Lara Jukes is the Director of Development at The Institute of Cancer Research, London. As we mark our Spring fundraising appeal, she reflects on why giving is an integral part of our culture and how much of a difference it can make to those who need it most.

Bowel cancer patients Tim Morgan and his family

Tim Morgan and his family Credit: Hilary Morgan

When I first met Tim Morgan, a cancer patient in his 40s, I was struck by his incredible bravery, his love for his beautiful family and his commitment to do whatever he could to support our research into new treatments.

By the time Tim was diagnosed with bowel cancer in 2015, it was already advanced. His daughter Molly was 10 and his son William was just six. He underwent several rounds of chemotherapy and radical surgery and targeted treatments. This gave him precious extra years with his family. Tim also dedicated time and energy to fundraising for Dr Marco Gerlinger’s research into new treatments, so other patients would have a better chance of surviving their cancer.

I was overwhelmed at Tim’s generosity in the face of great adversity – even while undergoing treatment, he took on a gruelling 90km cycle challenge across Dartmoor with an intrepid team of family and friends, raising hundreds of thousands of pounds for us.
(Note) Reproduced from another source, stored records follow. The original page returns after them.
(* ===== verification/ProbeSummaries.v ===== *)
(** The summaries of probe rounds: what a caller is told at the end of its round is the
    count of the results it was told one by one, and those are one for every node of the
    round. *)
From S2P Require Import Prelude Text Floats NetIP NetURL NodeCodec MonitorRegistry ProbeSchedule ProbeScheduler ProbeRounds ProbeRequests.

#[local] Open Scope Z_scope.

(** The results reported to the caller of a request. *)
Definition results_of (id : Z) (out : list output) : list ProbeBatchResult :=
  omap (λ o, match o with
             | OnResult r res => if decide (rq_id r = Some id) then Some res else None
             | _ => None
             end) out.

Lemma reported_app id out out' : results_of id (out ++ out') = results_of id out ++ results_of id out'.
Proof. apply omap_app. Qed.

Definition count (ok : bool) (l : list ProbeBatchResult) : Z :=
  Z.of_nat (length (filter (λ res, succeeded res = ok) l)).

Lemma count_snoc ok l res : count ok (l ++ [res]) = count ok l + (if Bool.eqb (succeeded res) ok then 1 else 0).
Proof.
  unfold count. rewrite filter_app, length_app, filter_cons. destruct (decide (succeeded res = ok)) as [<-|Hne].
  - rewrite eqb_reflx. cbn. lia.
  - apply eqb_false_iff in Hne. rewrite Hne. cbn. lia.
Qed.

Lemma count_total l : count true l + count false l = Z.of_nat (length l).
Proof.
  induction l as [|res l IH] using rev_ind; [done|]. rewrite !count_snoc, length_app. destruct (succeeded res); cbn; lia.
Qed.

(** What an output of the actor leaves alone: no result, no answer without an error. *)
Definition plain (o : output) : Prop :=
  match o with OnResult _ _ | Respond _ _ None => False | _ => True end.

Lemma reported_plain id o : Forall plain o → results_of id o = [].
Proof.
  unfold results_of. induction 1 as [|x o Hx _ IH]; [done|]. cbn [omap list_omap]. destruct x; [done|done|done|done].
Qed.

Lemma refuse_plain r err : Forall plain (refuse r err).
Proof. unfold refuse. destruct (rq_id r); repeat constructor. Qed.

Lemma plain_answer o id sm : Forall plain o → Respond id sm None ∉ o.
Proof. intros Hp Hin. rewrite Forall_forall in Hp. by apply Hp in Hin. Qed.

(** A round and a record of results: everything settled is recorded, once. *)
Record round_log (a : round) (l : list ProbeBatchResult) : Prop := {
  rl_tags : NoDup (br_Tag <$> l);
  rl_open : ∀ res, res ∈ l → br_Tag res ∉ dom (ar_items a);
  rl_total : sm_Total (ar_summary a) = Z.of_nat (length l) + Z.of_nat (size (ar_items a));
  rl_success : sm_Success (ar_summary a) = count true l;
  rl_failed : sm_Failed (ar_summary a) = count false l
}.

(** A summary of results: each of them once, under what it was. *)
Definition summarises (sm : ProbeBatchSummary) (l : list ProbeBatchResult) : Prop :=
  NoDup (br_Tag <$> l) ∧ sm_Total sm = Z.of_nat (length l) ∧ sm_Success sm = count true l ∧ sm_Failed sm = count false l.

Lemma settle_log a l res :
  round_log a l → br_Tag res ∈ dom (ar_items a) → round_log (settle_item a res) (l ++ [res]).
Proof.
  intros [H1 H2 H3 H4 H5] Hin. split; cbn.
  - rewrite fmap_app. apply NoDup_app. split_and!; [done| |apply NoDup_singleton].
    intros t (x & Ht & Hx)%list_elem_of_fmap Heq%list_elem_of_singleton. apply (H2 x Hx). by rewrite <-Ht, Heq.
  - intros x [Hx| ->%list_elem_of_singleton]%elem_of_app; rewrite dom_delete_L; [|set_solver].
    specialize (H2 x Hx). set_solver.
  - rewrite H3, length_app, map_size_delete. apply elem_of_dom in Hin as [item Hi]. rewrite Hi.
    assert (size (ar_items a) ≠ 0%nat) by (apply map_size_ne_0_lookup; eauto). cbn. lia.
  - rewrite H4, count_snoc. by destruct (succeeded res).
  - rewrite H5, count_snoc. by destruct (succeeded res).
Qed.

(** ** What one step does to the round and to the log *)
Definition same_work (a a' : option round) : Prop :=
  match a, a' with
  | None, None => True
  | Some a, Some a' => ar_request a' = ar_request a ∧ ar_items a' = ar_items a ∧ ar_summary a' = ar_summary a
  | _, _ => False
  end.

Inductive effect (s s' : scheduler) : Prop :=
| eff_same o : sc_out s' = sc_out s ++ o → Forall plain o → same_work (sc_active s) (sc_active s') → effect s s'
| eff_begin a n o : sc_active s = None → sc_active s' = Some a → sc_out s' = sc_out s ++ o → Forall plain o →
    sc_stopped s' = false → ar_summary a = mkSummary n 0 0 →
    (∀ id, rq_id (ar_request a) = Some id → id ∈ omap rq_id (sc_manual s)) → effect s s'
| eff_settle a res : sc_active s = Some a → br_Tag res ∈ dom (ar_items a) → sc_active s' = Some (settle_item a res) →
    sc_out s' = sc_out s ++ to_caller (ar_request a) [OnResult (ar_request a) res] → effect s s'
| eff_end a err : sc_active s = Some a → sc_active s' = None → sc_out s' = sc_out s ++ respond a err →
    (err = None → ar_items a = ∅) → effect s s'.

Lemma same_work_refl a : same_work a a.
Proof. by destruct a. Qed.

(** Steps that touch neither. *)
Lemma effect_quiet s s' : sc_out s' = sc_out s → sc_active s' = sc_active s → effect s s'.
Proof. intros Ho Ha. apply (eff_same _ _ []); [by rewrite app_nil_r|done|]. rewrite Ha. apply same_work_refl. Qed.

Lemma effect_ext s s1 s' s2 :
  sc_out s1 = sc_out s → sc_active s1 = sc_active s → sc_manual s1 = sc_manual s →
  sc_out s2 = sc_out s' → sc_active s2 = sc_active s' → sc_stopped s2 = sc_stopped s' → effect s1 s' → effect s s2.
Proof.
  intros Ho Ha Hm Ho2 Ha2 Hs2 [o H1 H2 H3|a n o H1 H2 H3 H4 H5 H6 H7|a res H1 H2 H3 H4|a err H1 H2 H3 H4].
  - apply (eff_same _ _ o); congruence.
  - apply (eff_begin _ _ a n o); [congruence..|]. rewrite <-Hm. exact H7.
  - apply (eff_settle _ _ a res); congruence.
  - apply (eff_end _ _ a err); [congruence..|exact H4].
Qed.

Section summaries.
Context `{RZ : !RangeOrder Z, RS : !RangeOrder string}.

Lemma begin_effect v req items conv s s0 o :
  sc_active s = None → sc_stopped s = false → sc_active s0 = None → sc_out s = sc_out s0 ++ o → Forall plain o →
  (∀ id, rq_id req = Some id → id ∈ omap rq_id (sc_manual s0)) →
  effect s0 (begin_round v req items conv s).
Proof.
  intros Ha Hst Ha0 Ho Hp Hreq. unfold begin_round, startActiveRound.
  set (a := newActiveRound _ _ _ _ _).
  apply (eff_begin _ _ a (Z.of_nat (length items)) (o ++ to_caller req [OnStart req (sm_Total (ar_summary a))])); [done|..].
  - by destruct (sm_Total (ar_summary a) =? 0).
  - rewrite (assoc_L (++)), <-Ho. by destruct (sm_Total (ar_summary a) =? 0).
  - apply Forall_app. split; [done|]. unfold to_caller. destruct (rq_id req); repeat constructor.
  - by destruct (sm_Total (ar_summary a) =? 0).
  - done.
  - exact Hreq.
Qed.

Lemma drop_cancelled_plain v l : Forall plain (drop_cancelled v l).1 ∧ (drop_cancelled v l).2 ⊆ l.
Proof.
  induction l as [|r l [IH1 IH2]]; cbn; [by split|]. destruct (ctx_err v r); [|by split].
  destruct (drop_cancelled v l) as [o rest]. cbn in *. split; [apply Forall_app; split; [apply refuse_plain|done]|set_solver].
Qed.

Lemma startNext_effect v s : sc_stopped s = false → effect s (startNext v s).
Proof.
  intros Hst. unfold startNext. destruct (sc_active s) as [a|] eqn:Ha; [by apply effect_quiet|].
  destruct (sc_retry s); [by apply effect_quiet|].
  destruct (drop_cancelled_plain v (sc_manual s)) as [Hp Hsub].
  destruct (drop_cancelled v (sc_manual s)) as [o rest]. cbn [fst snd] in *.
  destruct rest as [|req rest].
  - destruct (cv_running _).
    + unfold converge, collectInitialProbeItems. set (items := free_items _ _ _). clearbody items.
      destruct items as [|item items].
      * destruct (_ =? 0); (apply (eff_same _ _ o); [done|done|]; cbn; by rewrite Ha).
      * apply (begin_effect _ _ _ _ _ _ o); try done.
    + destruct (sc_routine _); [|apply (eff_same _ _ o); [done|done|]; cbn; by rewrite Ha].
      unfold batch_round. apply (begin_effect _ _ _ _ _ _ o); try done.
  - unfold batch_round. apply (begin_effect _ _ _ _ _ _ o); try done. intros id Hid.
    apply list_elem_of_omap. exists req. split; [apply Hsub; by left|done].
Qed.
Despite the unfairness of his own situation, his thought was to help other families and do something to avoid them going through the same thing.

Unfortunately, after four years, Tim’s treatment eventually stopped working and he died aged 48.

Tim Morgan presenting fundraising cheque to Dr Marco Gerlinger at Discovery Club event

Tim Morgan presents a fundraising cheque to Dr Marco Gerlinger and Professor Paul Workman following his cycle challenge

The urgent need for new treatments 

Sadly, Tim’s story is not unusual – bowel cancer is the second biggest cause of cancer death in the UK and the frequency of the disease in patients under the age of 50 is increasing. I know another family who are local to me and living through a very similar story: My friend, a father in his forties has been undergoing extensive treatment for advanced bowel cancer. Like Tim, his family are young, and his youngest isn’t yet of school age.

This is why we urgently need smarter, better ways to treat bowel cancer – so people like Tim and my friend can live long and happy lives, see their children grow up, care for their elderly parents and grow old with their partners.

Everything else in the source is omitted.